Task: A verbatim copy of each record is required.

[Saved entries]
(** * Solar_System: a shallow embedding of [Cpp_minidemo/Solar_System/main.cpp]

    The program keeps eight [Planet] records, advances each of them once per
    frame with [Planet::updatePosition] and draws them with SDL.  The
    embedding keeps the C++ types:

    - [int] is a [Z] confined to 32 bits; signed overflow and an
      out-of-range [static_cast<int>] are undefined in C++, so the operations
      that can reach them return [option];
    - [double] is Rocq's primitive binary64 [float], whose operations are the
      IEEE 754 ones that the compiled program executes;
    - [cos] and [sin] come from the C library; they are an interface
      ([Libm]) with the properties the C standard gives them;
    - SDL calls are recorded as a trace of [Effect]s. *)

From Stdlib Require Import String ZArith List Bool Lia Floats Permutation.
From Stdlib Require Uint63.
Import ListNotations.
Local Open Scope Z_scope.

(** ** Option monad for the operations that can be undefined *)

Definition obind {A B : Type} (o : option A) (k : A -> option B) : option B :=
  match o with
  | Some a => k a
  | None => None
  end.

Notation "x <- c ;; k" := (obind c (fun x => k))
  (at level 61, c at next level, right associativity).

(** ** C++ [int] *)

Module Int.
Definition min_value : Z := -2147483648.
Definition max_value : Z := 2147483647.

Definition in_range (z : Z) : bool := (min_value <=? z) && (z <=? max_value).

(** The mathematical result if it is representable, undefined otherwise. *)
Definition checked (z : Z) : option Z := if in_range z then Some z else None.

Definition add (a b : Z) : option Z := checked (a + b).
Definition sub (a b : Z) : option Z := checked (a - b).
End Int.

(** ** C++ [double] *)

Module Double.
(** Neither an infinity nor a NaN. *)
Definition finite (f : float) : bool :=
  match Prim2SF f with
  | S754_zero _ | S754_finite _ _ _ => true
  | _ => false
  end.

(** The integral part of a finite double: the fraction is discarded
    (rounding toward zero). *)
Definition truncate (f : float) : option Z :=
  match Prim2SF f with
  | S754_zero _ => Some 0
  | S754_finite s m e => Some (cond_Zopp s (Z.shiftl (Zpos m) e))
  | _ => None
  end.

(** [static_cast<int>(f)]: the truncated value when [int] can hold it. *)
Definition to_int (f : float) : option Z :=
  t <- truncate f ;; Int.checked t.

(** [static_cast<double>(z)] for an [int] [z]; the conversion is exact. *)
Definition of_int (z : Z) : float :=
  if z <? 0 then (- of_uint63 (Uint63.of_Z (- z)))%float
  else of_uint63 (Uint63.of_Z z).
End Double.

(** ** The C library's [cos] and [sin]

    The bodies of the two functions are not part of the program.  What the
    program relies on is what ISO C (Annex F.10.1) and every libm provide:
    [cos(+0) = 1], [sin(+0) = +0], and results of magnitude at most one
    on finite arguments. *)

Class Libm : Type := {
  cos : float -> float;
  sin : float -> float;
  cos_zero : cos 0%float = 1%float;
  sin_zero : sin 0%float = 0%float;
  cos_bounded : forall a, Double.finite a = true -> (abs (cos a) <=? 1)%float = true;
  sin_bounded : forall a, Double.finite a = true -> (abs (sin a) <=? 1)%float = true
}.

(** ** SDL data *)

Record SDL_Rect : Type := { x : Z; y : Z; w : Z; h : Z }.

(** The ten textures of [main], named as the variables that hold them. *)
Inductive Texture : Type :=
| textureStars | textureSun
| textureMercury | textureVenus | textureEarth | textureMars
| textureJupiter | textureSaturn | textureUranus | textureNeptune.

Definition bmp_path (t : Texture) : string :=
  match t with
  | textureStars => "./images/stars.bmp"
  | textureSun => "./images/sun.bmp"
  | textureMercury => "./images/mercury.bmp"
  | textureVenus => "./images/venus.bmp"
  | textureEarth => "./images/earth.bmp"
  | textureMars => "./images/mars.bmp"
  | textureJupiter => "./images/jupiter.bmp"
  | textureSaturn => "./images/saturn.bmp"
  | textureUranus => "./images/uranus.bmp"
  | textureNeptune => "./images/neptune.bmp"
  end.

Exercise result:
(** * Solar_System: a shallow embedding of [Cpp_minidemo/Solar_System/main.cpp]

    The program keeps eight [Planet] records, advances each of them once per
    frame with [Planet::updatePosition] and draws them with SDL.  The
    embedding keeps the C++ types:

    - [int] is a [Z] confined to 32 bits; signed overflow and an
      out-of-range [static_cast<int>] are undefined in C++, so the operations
      that can reach them return [option];
    - [double] is Rocq's primitive binary64 [float], whose operations are the
      IEEE 754 ones that the compiled program executes;
    - [cos] and [sin] come from the C library; they are an interface
      ([Libm]) with the properties the C standard gives them;
    - SDL calls are recorded as a trace of [Effect]s. *)

From Stdlib Require Import String ZArith List Bool Lia Floats Permutation.
From Stdlib Require Uint63.
Import ListNotations.
Local Open Scope Z_scope.

(** ** Option monad for the operations that can be undefined *)

Definition obind {A B : Type} (o : option A) (k : A -> option B) : option B :=
  match o with
  | Some a => k a
  | None => None
  end.

Notation "x <- c ;; k" := (obind c (fun x => k))
  (at level 61, c at next level, right associativity).

(** ** C++ [int] *)

Module Int.
Definition min_value : Z := -2147483648.
Definition max_value : Z := 2147483647.

Definition in_range (z : Z) : bool := (min_value <=? z) && (z <=? max_value).

(** The mathematical result if it is representable, undefined otherwise. *)
Definition checked (z : Z) : option Z := if in_range z then Some z else None.

Definition add (a b : Z) : option Z := checked (a + b).
Definition sub (a b : Z) : option Z := checked (a - b).
End Int.

(** ** C++ [double] *)

Module Double.
(** Neither an infinity nor a NaN. *)
Definition finite (f : float) : bool :=
  match Prim2SF f with
  | S754_zero _ | S754_finite _ _ _ => true
  | _ => false
  end.

(** The integral part of a finite double: the fraction is discarded
    (rounding toward zero). *)
Definition truncate (f : float) : option Z :=
  match Prim2SF f with
  | S754_zero _ => Some 0
  | S754_finite s m e => Some (cond_Zopp s (Z.shiftl (Zpos m) e))
  | _ => None
  end.

(** [static_cast<int>(f)]: the truncated value when [int] can hold it. *)
Definition to_int (f : float) : option Z :=
  t <- truncate f ;; Int.checked t.

(** [static_cast<double>(z)] for an [int] [z]; the conversion is exact. *)
Definition of_int (z : Z) : float :=
  if z <? 0 then (- of_uint63 (Uint63.of_Z (- z)))%float
  else of_uint63 (Uint63.of_Z z).
End Double.

(** ** The C library's [cos] and [sin]

    The bodies of the two functions are not part of the program.  What the
    program relies on is what ISO C (Annex F.10.1) and every libm provide:
    [cos(+0) = 1], [sin(+0) = +0], and results of magnitude at most one
    on finite arguments. *)

Class Libm : Type := {
  cos : float -> float;
  sin : float -> float;
  cos_zero : cos 0%float = 1%float;
  sin_zero : sin 0%float = 0%float;
  cos_bounded : forall a, Double.finite a = true -> (abs (cos a) <=? 1)%float = true;
  sin_bounded : forall a, Double.finite a = true -> (abs (sin a) <=? 1)%float = true
}.

(** ** SDL data *)

Record SDL_Rect : Type := { x : Z; y : Z; w : Z; h : Z }.

(** The ten textures of [main], named as the variables that hold them. *)
Inductive Texture : Type :=
| textureStars | textureSun
| textureMercury | textureVenus | textureEarth | textureMars
| textureJupiter | textureSaturn | textureUranus | textureNeptune.

Definition bmp_path (t : Texture) : string :=
  match t with
  | textureStars => "./images/stars.bmp"
  | textureSun => "./images/sun.bmp"
  | textureMercury => "./images/mercury.bmp"
  | textureVenus => "./images/venus.bmp"
  | textureEarth => "./images/earth.bmp"
  | textureMars => "./images/mars.bmp"
  | textureJupiter => "./images/jupiter.bmp"
  | textureSaturn => "./images/saturn.bmp"
  | textureUranus => "./images/uranus.bmp"
  | textureNeptune => "./images/neptune.bmp"
  end.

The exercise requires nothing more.